Electrical impedance myography to assess outcome in amyotrophic lateral sclerosis clinical trials

Abstract

Objective: Standard outcome measures used for amyotrophic lateral sclerosis (ALS) clinical trials, including the ALS functional rating scale-revised (ALSFRS-R), maximal voluntary isometric contraction testing (MVICT), and manual muscle testing (MMT), are limited in their ability to detect subtle disease progression. Electrical impedance myography (EIM) is a new non-invasive technique that provides quantitative data on muscle health by measuring localized tissue impedance.
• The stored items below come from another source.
(* ===== verification/RelayCorrect.v ===== *)
(** What each operation of the relayer does to the caches and the database, on
    every branch: delivery, failure, routing, finality, expiry, restart.

    [wp m Q s] says that [m], run from [s], does not panic and ends in a state
    satisfying [Q] (Prelude.v). *)
From stdpp Require Import gmap strings list.
From Stdlib Require Import ZArith Lia.
From S2P Require Import Prelude GoStd Types Store Provider Relay RelaySystem.
Import BlockStore MessageStore FinalityStore.
Open Scope Z_scope.

Section Correct.
Context {St : Type} `{StoreSpec St} `{CodecSpec Z}.
Context `{CodecSpec (RouteMessageOf Z)} `{CodecSpec (TransactionObjectOf Z)}.
Implicit Types (s : Relayer St) (prov : string → ChainProvider).

(** The row of the message with key [k]. *)
Definition row_of (k : MessageKey) : string :=
  message_key prefixMessageStore (k_Src k) (sn_val (k_Sn k)).

(** [s'] differs from [s] by the database and the cache of [nid] only. *)
Record only_cleared nid (cache' : Types.MessageCache) (rows' : gmap string string) s s' : Prop := {
  oc_healthy : healthy (rl_db s');
  oc_rows : contents (rl_db s') = rows';
  oc_cache : chain_cache s' nid = cache';
  oc_other n : n ≠ nid → rl_chains s' !! n = rl_chains s !! n;
  oc_heap : rl_heap s' = rl_heap s;
  oc_next : rl_next s' = rl_next s;
  oc_tasks : rl_tasks s' = rl_tasks s }.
This study investigates whether EIM could provide a new outcome measure for use in ALS clinical trials work.

Methods: Fifteen ALS patients underwent repeated EIM measurements of one or more muscles over a period of up to 18 months and the primary outcome variable, theta(z-max), measured. The theta(z-max) megascore was then calculated using the same approach as has been applied in the past for MVICT. This and the MMT data were then used to assess each measure's statistical power to detect a given effect on disease progression in a hypothetical planned clinical therapeutic trial.

Results: theta(z-max) showed a mean decline of about 21% for the test period, averaged across all patients and all tested muscles. The theta(z-max) megascore had a power of 73% to detect a 10% treatment effect in our planned hypothetical trial, as compared to a 28% power for MMT. These results also compared favorably to historical data for ALSFRS-R and MVICT arm megascore from the trial of celecoxib in ALS, where both measures had only a 23% power to detect the same 10% treatment effect.

Conclusions: The theta(z-max) megascore may provide a powerful new outcome measure for ALS clinical trials.

Significance: The application of EIM to future ALS trials may allow for smaller, faster studies with an improved ability to detect subtle progression of the disease and treatment effects.

Figures

Figure 1

Standard EIM set-up for recording over tibialis anterior. The current injecting electrodes are placed on both feet and the voltage electrode array is positioned over the muscle. The entire array is used to calculate θavg, whereas only the first and last voltage electrodes (circled) are used to calculate θz-max.

Figure 2

Plot of θz-max megascore over time in each of the 15 ALS patients. The data from two patients are overlying one another (both starting at approximately −1.2 points).

Figure 3

Plot of potential power for three different effect sizes for each of the measures investigated based on the 1-year study design described in the text. Note that the ALSFRS-R and MVICT megascore values virtually overlie one another. *Data derived from celecoxib in ALS study (Cudkowicz et al, 2006).